- **Material for this exercise**
(** ** Nodes *)

(** Selecting a node keeps the drawn nodes in step with the selection
    record. *)
Lemma handleNodeSelected_keeps (w : World) (node : loc) (index : nat)
    (creatingEdge : bool) (n : INode) :
  selected_node_drawn w →
  heap w !! node = Some n →
  ∃ w', handleNodeSelected node index creatingEdge w = (Ok tt, w') ∧
    heap w' = heap w ∧
    selected_node_drawn w' ∧
    selectedNodeObj (state w') =
      Some {| sn_index := Z.of_nat index; sn_node := Some node |} ∧
    (keys_distinct (heap w) →
     ∃ i, dom w' !! ("node-" ++ n_key n ++ "-container") =
            Some (Some (NodeElement ("node-" ++ n_key n) node i true))).
Proof.
  intros [Hheap Hdrawn] Hn.
  unfold handleNodeSelected, bind at 1, get, bind at 1, setState, modify.
  set (new := {| sn_index := Z.of_nat index; sn_node := Some node |}).
  set (w1 := with_state _ w).
  assert (Hsel1 : selectedNodeObj (state w1) = Some new) by done.
  unfold bind at 1.
  destruct (syncRenderNode_ok node (Z.of_nat index) n new w1 Hn Hsel1)
    as (w2 & -> & Hf2 & Hd2 & Hk2).
  rewrite (bool_decide_eq_true_2 (sn_node new = Some node)) in Hd2 by done.
  unfold bind at 1.
  set (previous := match selectedNodeObj (state w) with
                   | Some sel => sn_node sel
                   | None => None
                   end).
  assert (∃ w3,
    match previous with
    | Some p =>
      syncRenderNode p
        match selectedNodeObj (state w) with
        | Some sel => match previous with Some _ => sn_index sel | None => (-1)%Z end
        | None => (-1)%Z
        end
    | None => ret tt
    end w2 = (Ok tt, w3) ∧ dom_frame w2 w3 ∧
    (∀ key id nd i,
       dom w3 !! ("node-" ++ key ++ "-container") = Some (Some (NodeElement id nd i true)) →
       nd = node ∧ n_key n = key) ∧
    (keys_distinct (heap w) →
     ∃ i, dom w3 !! ("node-" ++ n_key n ++ "-container") =
            Some (Some (NodeElement ("node-" ++ n_key n) node i true))))
    as (w3 & Hrun3 & Hf3 & Hinv3 & Hnew3).
  { assert (Hold : ∀ key id nd i,
              dom w2 !! ("node-" ++ key ++ "-container")
                = Some (Some (NodeElement id nd i true)) →
              (nd = node ∧ n_key n = key) ∨
              (∃ pn, previous = Some nd ∧ heap w !! nd = Some pn ∧ n_key pn = key)).
    { intros key id nd i Hel.
      destruct (decide (key = n_key n)) as [->|Hne].
      - rewrite Hd2 in Hel. injection Hel as _ <- _. by left.
      - rewrite Hk2 in Hel.
        + destruct (Hdrawn key id nd i Hel) as (sel & pn & Hsel & Hnd & Hpn & Hkey).
          right. exists pn. subst previous. by rewrite Hsel.
        + apply node_id_not_edge_id.
        + intros Heq%node_container_inj. done. }
    destruct previous as [p|] eqn:Hprev.
    - assert (∃ sel, selectedNodeObj (state w) = Some sel ∧ sn_node sel = Some p)
        as (sel & Hsel & Hp).
      { subst previous. destruct (selectedNodeObj (state w)) as [sel|]; [|done].
        by exists sel. }
      destruct (Hheap sel p Hsel Hp) as [pn Hpn]. rewrite Hsel.
      assert (Hp2 : heap w2 !! p = Some pn) by (by rewrite (dom_frame_heap _ _ Hf2)).
      assert (Hsel2 : selectedNodeObj (state w2) = Some new)
        by (by rewrite (dom_frame_state _ _ Hf2)).
      destruct (syncRenderNode_ok p (sn_index sel) pn new w2 Hp2 Hsel2)
        as (w3 & Hrun3 & Hf3 & Hd3 & Hk3).
      exists w3. split; [done|]. split; [done|]. split.
      + intros key id nd i Hel.
        destruct (decide (key = n_key pn)) as [->|Hne].
        * rewrite Hd3 in Hel. injection Hel as _ <- _ Hflag.
          apply bool_decide_eq_true in Hflag. cbn in Hflag. injection Hflag as ->.
          rewrite Hn in Hpn. by injection Hpn as ->.
        * rewrite Hk3 in Hel.
          -- destruct (Hold key id nd i Hel) as [?|(pn' & [= <-] & Hpn' & Hkey)]; [done|].
             rewrite Hpn in Hpn'. injection Hpn' as <-. done.
          -- apply node_id_not_edge_id.
          -- intros Heq%node_container_inj. done.
      + intros Hkeys. destruct (decide (n_key n = n_key pn)) as [Heq|Hne].
        * assert (node = p) as <- by (by apply (Hkeys node p n pn)).
          rewrite Heq, Hd3. rewrite Hn in Hpn. injection Hpn as <-.
          rewrite (bool_decide_eq_true_2 (sn_node new = Some node)) by done.
          by eexists.
        * rewrite Hk3; [by eexists|apply node_id_not_edge_id|].
          intros Heq%node_container_inj. done.
    - exists w2. split; [done|]. split; [apply dom_frame_refl|]. split; [|by eexists].
      intros key id nd i Hel. destruct (Hold key id nd i Hel) as [?|(pn & ? & _)]; done. }
  rewrite Hrun3. pose proof (dom_frame_trans _ _ _ Hf2 Hf3) as Hf.
  assert (∃ w4, when (negb creatingEdge) (notify (onSelectNode (Some node))) w3 = (Ok tt, w4)
                ∧ state w4 = state w3 ∧ heap w4 = heap w3 ∧ dom w4 = dom w3)
    as (w4 & -> & Hs4 & Hh4 & Hd4).
  { destruct creatingEdge; eexists; by split_and!. }
  exists w4. split; [done|].
  rewrite Hh4, (dom_frame_heap _ _ Hf). split; [done|].
  assert (Hrecord : selectedNodeObj (state w4) = Some new).
  { by rewrite Hs4, (dom_frame_state _ _ Hf). }
  split; [|split; [done|by rewrite Hd4]]. split.
  - intros sel p. rewrite Hrecord. intros [= <-] [= <-].
    rewrite Hh4, (dom_frame_heap _ _ Hf). by eexists.
  - intros key id nd i. rewrite Hd4. intros Hel.
    destruct (Hinv3 key id nd i Hel) as [-> <-].
    exists new, n. split_and!; try done.
    by rewrite Hh4, (dom_frame_heap _ _ Hf).
Qed.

- **The task**
Every line above with the word "eexists" is to be copied out.

- **Exercise result**
          by eexists.
        * rewrite Hk3; [by eexists|apply node_id_not_edge_id|].
    - exists w2. split; [done|]. split; [apply dom_frame_refl|]. split; [|by eexists].
  { destruct creatingEdge; eexists; by split_and!. }
    rewrite Hh4, (dom_frame_heap _ _ Hf). by eexists.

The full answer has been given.